Given records
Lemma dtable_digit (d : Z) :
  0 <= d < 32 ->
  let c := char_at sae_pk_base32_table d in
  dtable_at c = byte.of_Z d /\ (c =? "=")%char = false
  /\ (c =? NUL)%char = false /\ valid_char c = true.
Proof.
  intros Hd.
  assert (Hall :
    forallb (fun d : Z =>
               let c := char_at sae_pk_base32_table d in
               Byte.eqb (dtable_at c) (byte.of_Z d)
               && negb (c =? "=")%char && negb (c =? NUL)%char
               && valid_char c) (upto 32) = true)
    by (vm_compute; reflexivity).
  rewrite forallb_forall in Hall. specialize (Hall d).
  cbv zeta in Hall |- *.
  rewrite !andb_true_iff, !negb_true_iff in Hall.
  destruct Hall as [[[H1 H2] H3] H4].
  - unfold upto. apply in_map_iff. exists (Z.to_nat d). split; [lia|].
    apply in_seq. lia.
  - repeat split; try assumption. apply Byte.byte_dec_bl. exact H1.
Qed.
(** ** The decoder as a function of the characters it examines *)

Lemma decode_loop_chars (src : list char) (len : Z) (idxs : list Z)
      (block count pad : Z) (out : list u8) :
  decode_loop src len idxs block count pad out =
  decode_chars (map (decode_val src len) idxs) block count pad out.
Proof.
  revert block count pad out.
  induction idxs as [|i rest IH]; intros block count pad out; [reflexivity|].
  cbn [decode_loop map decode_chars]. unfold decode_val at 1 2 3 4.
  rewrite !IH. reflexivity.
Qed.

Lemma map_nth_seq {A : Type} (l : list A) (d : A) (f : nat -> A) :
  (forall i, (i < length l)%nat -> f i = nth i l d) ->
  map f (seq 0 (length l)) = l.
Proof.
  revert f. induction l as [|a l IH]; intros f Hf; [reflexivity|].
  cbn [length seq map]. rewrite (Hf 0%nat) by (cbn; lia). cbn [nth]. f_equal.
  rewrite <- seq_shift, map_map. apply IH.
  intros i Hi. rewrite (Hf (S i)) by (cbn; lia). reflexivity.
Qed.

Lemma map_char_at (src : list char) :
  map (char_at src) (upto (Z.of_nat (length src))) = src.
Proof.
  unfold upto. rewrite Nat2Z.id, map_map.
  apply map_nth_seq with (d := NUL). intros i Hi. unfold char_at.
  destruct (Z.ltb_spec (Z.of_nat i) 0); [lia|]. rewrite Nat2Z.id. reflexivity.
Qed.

Description of the task
Scan the data for the word "Lemma" and copy every line where it shows up.

Solution to the exercise
Lemma dtable_digit (d : Z) :
Lemma decode_loop_chars (src : list char) (len : Z) (idxs : list Z)
Lemma map_nth_seq {A : Type} (l : list A) (d : A) (f : nat -> A) :
Lemma map_char_at (src : list char) :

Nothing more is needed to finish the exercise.